[Stored items]
Lemma filter_one_less (P : thread -> Prop) `{!forall th, Decision (P th)} R (l : list thread) i th th' :
  l !! i = Some th -> P th -> P th' -> R th' th ->
  one_less R (filter P (<[i := th']> l)) (filter P l).
Proof.
  intros Hi HP HP' HR. assert (Hlt : (i < length l)%nat) by (by eapply lookup_lt_Some).
  rewrite (insert_take_drop l i th') by done. rewrite <- (take_drop_middle l i th Hi) at 3.
  rewrite !filter_app, !filter_cons, !decide_True by done.
  exists (length (filter P (take i l))), th, th'. split; [by apply list_lookup_middle|].
  split; [by rewrite insert_app_r_alt, Nat.sub_diag|done].
Qed.

Lemma filter_same (P : thread -> Prop) `{!forall th, Decision (P th)} (l : list thread) i th th' :
  l !! i = Some th -> ~ P th -> ~ P th' -> filter P (<[i := th']> l) = filter P l.
Proof.
  intros Hi HP HP'. assert (Hlt : (i < length l)%nat) by (by eapply lookup_lt_Some).
  rewrite (insert_take_drop l i th') by done. rewrite <- (take_drop_middle l i th Hi) at 3.
  by rewrite !filter_app, !filter_cons, !decide_False.
Qed.

(** A system whose steps each use up something: first of all [weight], then
    [load], an action of [line], an armed timer, or an action of [side]. *)
Section Descent.
Variable X : Type.
Variables weight load armed : X -> nat.
Variables line side : X -> list thread.

Inductive spent (y x : X) : Prop :=
| spent_weight : (weight y < weight x)%nat -> spent y x
| spent_load : (weight y <= weight x)%nat -> (load y < load x)%nat -> spent y x
| spent_line : (weight y <= weight x)%nat -> (load y <= load x)%nat ->
    one_less later (line y) (line x) -> spent y x
| spent_armed : (weight y <= weight x)%nat -> (load y <= load x)%nat -> line y = line x ->
    (armed y < armed x)%nat -> spent y x
| spent_side : (weight y <= weight x)%nat -> (load y <= load x)%nat -> line y = line x ->
    (armed y <= armed x)%nat -> one_less later (side y) (side x) -> spent y x.

Lemma spent_wf : well_founded spent.
Proof.
  assert (Hwf : well_founded (one_less later)) by apply one_less_wf, later_wf.
  intros x. remember (weight x) as w eqn:Ew. assert (Hw : (weight x <= w)%nat) by lia. clear Ew.
  remember (load x) as n eqn:En. assert (Hn : (load x <= n)%nat) by lia. clear En.
  remember (line x) as l eqn:El. remember (armed x) as t eqn:Et.
  assert (Ht : (armed x <= t)%nat) by lia. clear Et. remember (side x) as f eqn:Ef.
  revert n l t f x Hw Hn El Ht Ef.
  induction w as [w IHw] using lt_wf_ind. intros n.
  induction n as [n IHn] using lt_wf_ind. intros l.
  induction l as [l IHl] using (well_founded_induction Hwf). intros t.
  induction t as [t IHt] using lt_wf_ind. intros f.
  induction f as [f IHf] using (well_founded_induction Hwf).
  intros x Hw Hn -> Ht ->. constructor. intros y Hy.
  destruct Hy as [Hy|Hy1 Hy|Hy1 Hy2 Hy|Hy1 Hy2 El Hy|Hy1 Hy2 El Hy3 Hy].
  - by apply (IHw (weight y) ltac:(lia) _ _ _ _ y (le_n _) (le_n _) eq_refl (le_n _) eq_refl).
  - by apply (IHn (load y) ltac:(lia) _ _ _ y ltac:(lia) (le_n _) eq_refl (le_n _) eq_refl).
  - by apply (IHl (line y) Hy _ _ y ltac:(lia) ltac:(lia) eq_refl (le_n _) eq_refl).
  - by apply (IHt (armed y) ltac:(lia) _ y ltac:(lia) ltac:(lia) (eq_sym El) (le_n _) eq_refl).
  - by apply (IHf (side y) Hy y ltac:(lia) ltac:(lia) (eq_sym El) ltac:(lia) eq_refl).
Qed.
End Descent.

Lemma step_prog_some {A} ans (c : P A) s : (exists a, c = Ret a) \/ is_Some (step_prog ans c s).
Proof. destruct c as [a|p|X f k|X e k]; simpl; [left; eauto|right..]; try destruct (f s); eauto. Qed.
End Winding.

◆ **The task**: Out of the preceding entries, pull each line that contains the word "later".

◆ **Response**:
    one_less later (line y) (line x) -> spent y x
    (armed y <= armed x)%nat -> one_less later (side y) (side x) -> spent y x.
  assert (Hwf : well_founded (one_less later)) by apply one_less_wf, later_wf.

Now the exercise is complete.